◆ **How to complete this task**
Below is a block of entries; repeat exactly the lines starting at the line that contains "Proof. unfold exchange. step_logs. Qed." and ending at the line that contains "Lemma logs_finish config", both included.
──────── Source material ────────
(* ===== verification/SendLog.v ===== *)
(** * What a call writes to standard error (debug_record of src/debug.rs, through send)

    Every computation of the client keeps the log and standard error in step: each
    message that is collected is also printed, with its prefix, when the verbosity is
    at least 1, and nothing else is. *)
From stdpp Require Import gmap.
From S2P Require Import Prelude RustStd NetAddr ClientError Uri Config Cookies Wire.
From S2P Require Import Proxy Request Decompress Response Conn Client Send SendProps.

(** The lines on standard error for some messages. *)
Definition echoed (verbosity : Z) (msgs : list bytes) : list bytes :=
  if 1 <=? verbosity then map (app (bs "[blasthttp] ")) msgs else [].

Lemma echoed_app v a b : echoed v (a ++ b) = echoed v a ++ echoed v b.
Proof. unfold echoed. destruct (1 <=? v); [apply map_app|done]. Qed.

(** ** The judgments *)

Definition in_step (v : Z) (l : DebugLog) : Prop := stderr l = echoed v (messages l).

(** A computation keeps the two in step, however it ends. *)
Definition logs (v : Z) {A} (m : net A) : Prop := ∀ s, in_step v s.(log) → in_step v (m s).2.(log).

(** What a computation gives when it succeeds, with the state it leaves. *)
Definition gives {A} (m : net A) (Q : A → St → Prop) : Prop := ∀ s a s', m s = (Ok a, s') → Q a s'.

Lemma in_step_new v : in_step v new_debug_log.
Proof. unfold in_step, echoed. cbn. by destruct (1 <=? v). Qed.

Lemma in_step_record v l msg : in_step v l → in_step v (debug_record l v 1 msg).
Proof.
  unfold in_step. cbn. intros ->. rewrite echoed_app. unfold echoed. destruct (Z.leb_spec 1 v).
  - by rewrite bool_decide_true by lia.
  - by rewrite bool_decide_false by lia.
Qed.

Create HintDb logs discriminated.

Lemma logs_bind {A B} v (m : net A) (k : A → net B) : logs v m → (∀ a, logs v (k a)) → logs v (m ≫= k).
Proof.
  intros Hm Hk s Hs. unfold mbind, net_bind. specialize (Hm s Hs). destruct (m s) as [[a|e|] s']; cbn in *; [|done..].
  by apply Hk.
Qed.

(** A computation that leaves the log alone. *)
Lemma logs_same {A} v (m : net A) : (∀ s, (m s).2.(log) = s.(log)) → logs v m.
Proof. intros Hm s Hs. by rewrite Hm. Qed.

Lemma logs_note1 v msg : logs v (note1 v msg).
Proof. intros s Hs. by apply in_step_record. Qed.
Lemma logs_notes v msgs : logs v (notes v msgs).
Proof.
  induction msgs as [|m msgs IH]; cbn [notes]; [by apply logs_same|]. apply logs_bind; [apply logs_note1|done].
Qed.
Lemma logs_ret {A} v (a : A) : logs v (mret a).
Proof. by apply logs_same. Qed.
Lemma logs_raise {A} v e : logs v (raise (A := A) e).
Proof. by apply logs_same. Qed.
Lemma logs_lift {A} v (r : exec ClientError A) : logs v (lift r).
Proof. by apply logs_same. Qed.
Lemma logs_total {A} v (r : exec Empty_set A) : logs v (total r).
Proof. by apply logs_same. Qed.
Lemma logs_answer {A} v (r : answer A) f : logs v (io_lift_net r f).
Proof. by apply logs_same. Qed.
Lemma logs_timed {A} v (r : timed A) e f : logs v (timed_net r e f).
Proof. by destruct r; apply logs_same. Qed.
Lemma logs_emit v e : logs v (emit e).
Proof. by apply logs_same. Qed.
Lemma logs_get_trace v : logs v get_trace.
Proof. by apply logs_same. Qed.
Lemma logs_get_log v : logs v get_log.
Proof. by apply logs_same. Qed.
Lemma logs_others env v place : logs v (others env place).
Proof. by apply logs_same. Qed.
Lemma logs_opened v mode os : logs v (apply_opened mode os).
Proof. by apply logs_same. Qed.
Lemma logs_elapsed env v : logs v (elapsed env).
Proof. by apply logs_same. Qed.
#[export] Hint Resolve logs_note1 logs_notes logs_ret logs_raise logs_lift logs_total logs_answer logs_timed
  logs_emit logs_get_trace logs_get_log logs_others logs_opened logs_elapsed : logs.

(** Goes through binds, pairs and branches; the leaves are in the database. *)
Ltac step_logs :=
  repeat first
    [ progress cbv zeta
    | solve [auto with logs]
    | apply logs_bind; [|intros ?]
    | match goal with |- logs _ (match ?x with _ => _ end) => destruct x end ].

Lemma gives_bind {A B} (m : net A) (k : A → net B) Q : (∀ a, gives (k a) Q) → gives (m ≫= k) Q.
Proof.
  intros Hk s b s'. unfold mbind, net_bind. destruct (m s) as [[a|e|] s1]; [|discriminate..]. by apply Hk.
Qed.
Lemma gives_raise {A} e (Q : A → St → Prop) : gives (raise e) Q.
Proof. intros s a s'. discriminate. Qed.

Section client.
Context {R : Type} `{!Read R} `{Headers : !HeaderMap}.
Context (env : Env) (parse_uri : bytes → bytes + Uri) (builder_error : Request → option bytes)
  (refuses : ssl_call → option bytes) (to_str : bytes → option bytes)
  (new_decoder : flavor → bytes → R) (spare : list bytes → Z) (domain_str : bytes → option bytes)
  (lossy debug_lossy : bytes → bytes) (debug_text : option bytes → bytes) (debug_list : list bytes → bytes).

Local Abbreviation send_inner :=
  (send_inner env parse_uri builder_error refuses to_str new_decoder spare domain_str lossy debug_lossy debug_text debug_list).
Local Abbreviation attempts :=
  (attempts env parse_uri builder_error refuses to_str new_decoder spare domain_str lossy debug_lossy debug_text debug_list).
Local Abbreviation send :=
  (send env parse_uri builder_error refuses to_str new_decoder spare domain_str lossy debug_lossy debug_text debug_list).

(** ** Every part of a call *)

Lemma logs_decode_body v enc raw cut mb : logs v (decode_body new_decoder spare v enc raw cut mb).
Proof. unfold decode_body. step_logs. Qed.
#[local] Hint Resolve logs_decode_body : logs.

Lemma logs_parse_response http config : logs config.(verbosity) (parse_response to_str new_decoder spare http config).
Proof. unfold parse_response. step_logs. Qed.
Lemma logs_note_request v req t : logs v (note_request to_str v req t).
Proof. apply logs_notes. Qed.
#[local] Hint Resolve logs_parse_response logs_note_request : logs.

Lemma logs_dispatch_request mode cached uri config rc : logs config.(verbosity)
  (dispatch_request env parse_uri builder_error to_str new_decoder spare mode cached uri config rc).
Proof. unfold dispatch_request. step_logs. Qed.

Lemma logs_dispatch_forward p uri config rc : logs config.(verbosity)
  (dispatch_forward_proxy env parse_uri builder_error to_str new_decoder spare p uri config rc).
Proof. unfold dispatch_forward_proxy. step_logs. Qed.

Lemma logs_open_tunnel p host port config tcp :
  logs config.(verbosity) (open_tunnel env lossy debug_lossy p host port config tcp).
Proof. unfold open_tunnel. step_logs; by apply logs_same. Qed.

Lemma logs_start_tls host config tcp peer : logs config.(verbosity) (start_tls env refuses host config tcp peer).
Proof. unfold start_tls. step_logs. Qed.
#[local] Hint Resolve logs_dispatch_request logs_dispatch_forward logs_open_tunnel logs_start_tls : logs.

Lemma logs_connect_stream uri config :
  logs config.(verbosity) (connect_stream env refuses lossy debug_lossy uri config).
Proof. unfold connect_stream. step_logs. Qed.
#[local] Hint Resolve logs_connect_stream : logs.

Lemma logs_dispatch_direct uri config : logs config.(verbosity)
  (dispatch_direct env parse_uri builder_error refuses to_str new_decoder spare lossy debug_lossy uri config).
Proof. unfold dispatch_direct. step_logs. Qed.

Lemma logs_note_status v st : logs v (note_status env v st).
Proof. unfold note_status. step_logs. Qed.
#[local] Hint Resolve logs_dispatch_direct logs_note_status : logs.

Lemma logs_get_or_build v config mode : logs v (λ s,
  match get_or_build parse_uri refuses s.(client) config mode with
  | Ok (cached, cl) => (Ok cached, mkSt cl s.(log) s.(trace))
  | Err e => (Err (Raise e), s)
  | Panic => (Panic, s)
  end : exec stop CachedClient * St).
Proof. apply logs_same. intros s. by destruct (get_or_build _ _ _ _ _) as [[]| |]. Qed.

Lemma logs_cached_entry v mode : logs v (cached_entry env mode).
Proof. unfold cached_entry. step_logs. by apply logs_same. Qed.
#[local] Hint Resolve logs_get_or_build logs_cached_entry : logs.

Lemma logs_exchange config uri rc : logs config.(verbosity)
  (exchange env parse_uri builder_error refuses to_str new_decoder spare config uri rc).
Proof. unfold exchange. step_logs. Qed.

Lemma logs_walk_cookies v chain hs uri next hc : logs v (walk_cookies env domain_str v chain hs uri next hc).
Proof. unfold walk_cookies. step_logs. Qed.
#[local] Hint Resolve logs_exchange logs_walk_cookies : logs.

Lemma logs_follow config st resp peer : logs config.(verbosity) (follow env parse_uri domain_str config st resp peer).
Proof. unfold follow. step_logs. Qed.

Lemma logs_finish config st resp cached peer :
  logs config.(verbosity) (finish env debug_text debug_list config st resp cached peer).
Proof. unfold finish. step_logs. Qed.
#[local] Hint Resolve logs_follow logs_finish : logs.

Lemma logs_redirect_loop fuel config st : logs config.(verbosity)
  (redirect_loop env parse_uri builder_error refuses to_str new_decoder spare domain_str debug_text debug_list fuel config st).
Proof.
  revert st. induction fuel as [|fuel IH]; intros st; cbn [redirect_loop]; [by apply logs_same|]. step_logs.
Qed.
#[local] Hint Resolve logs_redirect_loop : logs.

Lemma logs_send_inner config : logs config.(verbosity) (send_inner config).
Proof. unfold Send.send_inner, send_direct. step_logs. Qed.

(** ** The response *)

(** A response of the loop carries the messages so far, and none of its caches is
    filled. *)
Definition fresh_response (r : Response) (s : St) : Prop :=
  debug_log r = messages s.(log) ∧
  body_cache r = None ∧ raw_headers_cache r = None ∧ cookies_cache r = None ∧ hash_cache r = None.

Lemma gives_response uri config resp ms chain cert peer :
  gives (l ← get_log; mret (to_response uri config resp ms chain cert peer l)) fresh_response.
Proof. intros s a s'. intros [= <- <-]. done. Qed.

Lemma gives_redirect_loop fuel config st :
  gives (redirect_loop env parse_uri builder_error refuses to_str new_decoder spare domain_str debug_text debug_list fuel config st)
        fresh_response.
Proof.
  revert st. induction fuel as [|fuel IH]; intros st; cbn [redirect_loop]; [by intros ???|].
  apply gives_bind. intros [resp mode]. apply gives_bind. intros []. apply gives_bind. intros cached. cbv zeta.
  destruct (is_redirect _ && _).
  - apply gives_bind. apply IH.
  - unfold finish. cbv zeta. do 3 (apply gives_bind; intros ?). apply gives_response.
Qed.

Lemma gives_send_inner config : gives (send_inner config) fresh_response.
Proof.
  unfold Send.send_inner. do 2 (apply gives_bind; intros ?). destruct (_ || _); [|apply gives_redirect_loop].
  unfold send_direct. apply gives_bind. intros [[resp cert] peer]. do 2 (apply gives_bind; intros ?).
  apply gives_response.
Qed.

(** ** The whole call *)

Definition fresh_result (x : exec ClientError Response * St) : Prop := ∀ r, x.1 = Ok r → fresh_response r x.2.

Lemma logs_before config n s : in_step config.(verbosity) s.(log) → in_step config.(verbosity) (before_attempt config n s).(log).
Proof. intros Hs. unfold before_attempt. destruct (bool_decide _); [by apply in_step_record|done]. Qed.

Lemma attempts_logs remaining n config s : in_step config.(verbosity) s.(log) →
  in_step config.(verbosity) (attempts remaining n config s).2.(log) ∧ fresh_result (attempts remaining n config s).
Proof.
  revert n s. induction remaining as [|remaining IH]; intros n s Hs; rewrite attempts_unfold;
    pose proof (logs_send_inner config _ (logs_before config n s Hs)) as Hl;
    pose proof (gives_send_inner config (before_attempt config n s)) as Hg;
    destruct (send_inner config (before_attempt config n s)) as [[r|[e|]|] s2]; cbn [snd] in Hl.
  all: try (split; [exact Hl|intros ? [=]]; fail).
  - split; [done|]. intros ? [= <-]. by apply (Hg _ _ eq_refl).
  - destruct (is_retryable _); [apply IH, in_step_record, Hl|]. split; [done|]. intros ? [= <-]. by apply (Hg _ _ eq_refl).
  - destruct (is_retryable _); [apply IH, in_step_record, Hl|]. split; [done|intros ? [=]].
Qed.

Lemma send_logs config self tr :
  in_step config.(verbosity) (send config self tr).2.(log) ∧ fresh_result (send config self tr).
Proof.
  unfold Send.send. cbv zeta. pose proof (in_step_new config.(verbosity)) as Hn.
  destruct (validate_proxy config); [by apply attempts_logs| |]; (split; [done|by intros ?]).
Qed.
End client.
────────
◆ **Written response**
Proof. unfold exchange. step_logs. Qed.

Lemma logs_walk_cookies v chain hs uri next hc : logs v (walk_cookies env domain_str v chain hs uri next hc).
Proof. unfold walk_cookies. step_logs. Qed.
#[local] Hint Resolve logs_exchange logs_walk_cookies : logs.

Lemma logs_follow config st resp peer : logs config.(verbosity) (follow env parse_uri domain_str config st resp peer).
Proof. unfold follow. step_logs. Qed.

Lemma logs_finish config st resp cached peer :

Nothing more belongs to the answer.